(* ===== verification/Economics.v ===== *)
(** * Curve candidates, reserve, fees and dust: packages/cove-economics

    [curve.ts], [backing.ts], [fee.ts], [redeemPayout.ts], [feeSettlement.ts]
    and [dust.ts]. *)
From S2P Require Import Prelude Bytes Curve.

(** ** curve.ts *)
Definition PUBLIC_SUPPLY : Z := PUBLIC_SUPPLY_TOKENS.
Definition TOTAL_SUPPLY : Z := PUBLIC_SUPPLY_TOKENS.
Definition PRICE_UNIT : Z := 1000000.

Record CurveImpl := {
  curve_id : string;
  curve_name : string;
  priceAt : Z → option Z;
  costToBuy : Z → Z → result Z;
}.

Definition ceilDiv (n d : Z) : result Z :=
  throw_if (d =? 0) (js_error "division by zero");;
  if n <=? 0 then Ok 0 else Ok (Z.quot (n + d - 1) d).

Definition sumRange (a b : Z) : Z :=
  let n := b - a + 1 in Z.quot ((a + b) * n) 2.

Definition stageAt (supply : Z) : Z :=
  if PUBLIC_SUPPLY <=? supply then Z.of_nat (length STAGE_PRICES_SATS_PER_MILLION) - 1
  else Z.quot supply TOKENS_PER_STAGE.

Definition undefined_price : exn := Exn ETypeError None "Cannot mix BigInt and other types".

Definition beyond_supply (amount supply : Z) : exn :=
  js_error ("cannot price " +:+ pretty amount +:+ " tokens from " +:+ pretty supply
            +:+ ": beyond the public supply").

(** The [while] loop of [stairs210.costToBuy]; [amount] and [supply] are the
    arguments of the call, for the error message. *)
Fixpoint stairs210_loop (fuel : nat) (amount supply : Z) (remaining s cost : Z) : result Z :=
  match fuel with
  | O => Throw out_of_fuel
  | S fuel' =>
      if 0 <? remaining then
        let stage := stageAt s in
        let stageEnd := (stage + 1) * TOKENS_PER_STAGE in
        let inStage := stageEnd - s in
        let chunk := if remaining <? inStage then remaining else inStage in
        throw_if (chunk <=? 0) (beyond_supply amount supply);;
        price ← of_option undefined_price (stage_price_at stage);
        c ← ceilDiv (chunk * price) PRICE_UNIT;
        stairs210_loop fuel' amount supply (remaining - chunk) (s + chunk) (cost + c)
      else Ok cost
  end.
■ ■ ■
* **Task to carry out**:
Repeat the line that contains "let chunk := if", then every line after it until the records end, with nothing added.

* **Output of the exercise**:
        let chunk := if remaining <? inStage then remaining else inStage in
        throw_if (chunk <=? 0) (beyond_supply amount supply);;
        price ← of_option undefined_price (stage_price_at stage);
        c ← ceilDiv (chunk * price) PRICE_UNIT;
        stairs210_loop fuel' amount supply (remaining - chunk) (s + chunk) (cost + c)
      else Ok cost
  end.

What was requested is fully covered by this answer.